## What to do
Each line from the one containing "[by vm_compute|]). constructor." through the end of the data is to be written out exactly, and nothing more.
(Provided records begins)
Lemma sample_typing_image s : same_image sample_fs sample_image (k_mem (kw_k (typing_world s))).
Proof.
  assert (E : image_end sample_fs sample_image = 0x414000) by (by vm_compute).
  intros x Hx. rewrite E in Hx. cbn [boot_block sample_fs] in Hx. change (kw_k (typing_world s)) with sample_talk.
  rewrite sample_talk_mem. unfold ld. rewrite below_window by (unfold USER_WINDOW_START; lia). done.
Qed.

Lemma sample_typing_caller s : caller (enter (typing_world s)) sample_frame 1.
Proof.
  destruct sample_caller as [_ C2 C3 C4 _]. split; [by vm_compute|exact C2|exact C3|exact C4|].
  apply (exec_frame_stable sample_fs sample_image); [exact (sample_typing_image s)|]. split.
  - unfold locals. repeat apply List.Forall_cons; [..|apply List.Forall_nil];
      (split; [apply sample_off; by vm_compute|by vm_compute]).
  - unfold locals. repeat apply List.FOP_cons; [..|apply List.FOP_nil];
      repeat apply List.Forall_cons; try apply List.Forall_nil; left; by vm_compute.
  - by vm_compute.
Qed.

Lemma sample_typing_executable s : executable sample_fs (k_mem (kw_k (typing_world s))) (chars "sh") sample_elf 2.
Proof.
  apply (executable_stable sample_fs (k_mem sample_exec)); [apply Nat.leb_le; by vm_compute| |exact sample_executable].
  intros x Hx. rewrite (sample_typing_image s), sample_exec_image; [done| |];
    by rewrite (image_end_stable sample_fs sample_image) in Hx by exact sample_exec_image.
Qed.

Lemma shell_starts_typed_program_witness :
  exists w' q k', syscall_linkage (kw_frame w') (env_of w') (Regs 2 0x8200000 0 0) (enter w') = Some (SUser 0x8048074 k') /\
    has_args (pcb_at k' (get_pcb q)) (chars "hi").
Proof.
  destruct (shell_starts_typed_program (typing_world "sh hi") 1 0 blank_vt 0x8200000 (chars "sh hi") (chars "sh") (chars "hi") sample_elf 2 0)
    as (w' & q & k' & _ & _ & E & _ & _ & Ha).
  - apply typing_world_ready; [|apply Nat.leb_le; by vm_compute|].
    + repeat (constructor; [by vm_compute|]). constructor.
    + intros s. rewrite !elem_of_cons, elem_of_nil. intros [->|[->|[]]]; apply talk_text; by vm_compute.
  - apply sample_typing_caller.
  - apply sample_typing_executable.
  - apply (off_image_stable sample_fs sample_image); [exact (sample_typing_image _)|apply sample_off; by vm_compute].
  - reflexivity.
  - apply List.Forall_forall. intros ch Hch. cbn in Hch. lia.
  - apply Nat.leb_le. by vm_compute.
  - apply Nat.leb_le. by vm_compute.
  - exists w', q, k'. split; [|exact Ha]. exact E.
Defined.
(Provided records ends)
## Solution for this task
    + repeat (constructor; [by vm_compute|]). constructor.
    + intros s. rewrite !elem_of_cons, elem_of_nil. intros [->|[->|[]]]; apply talk_text; by vm_compute.
  - apply sample_typing_caller.
  - apply sample_typing_executable.
  - apply (off_image_stable sample_fs sample_image); [exact (sample_typing_image _)|apply sample_off; by vm_compute].
  - reflexivity.
  - apply List.Forall_forall. intros ch Hch. cbn in Hch. lia.
  - apply Nat.leb_le. by vm_compute.
  - apply Nat.leb_le. by vm_compute.
  - exists w', q, k'. split; [|exact Ha]. exact E.
Defined.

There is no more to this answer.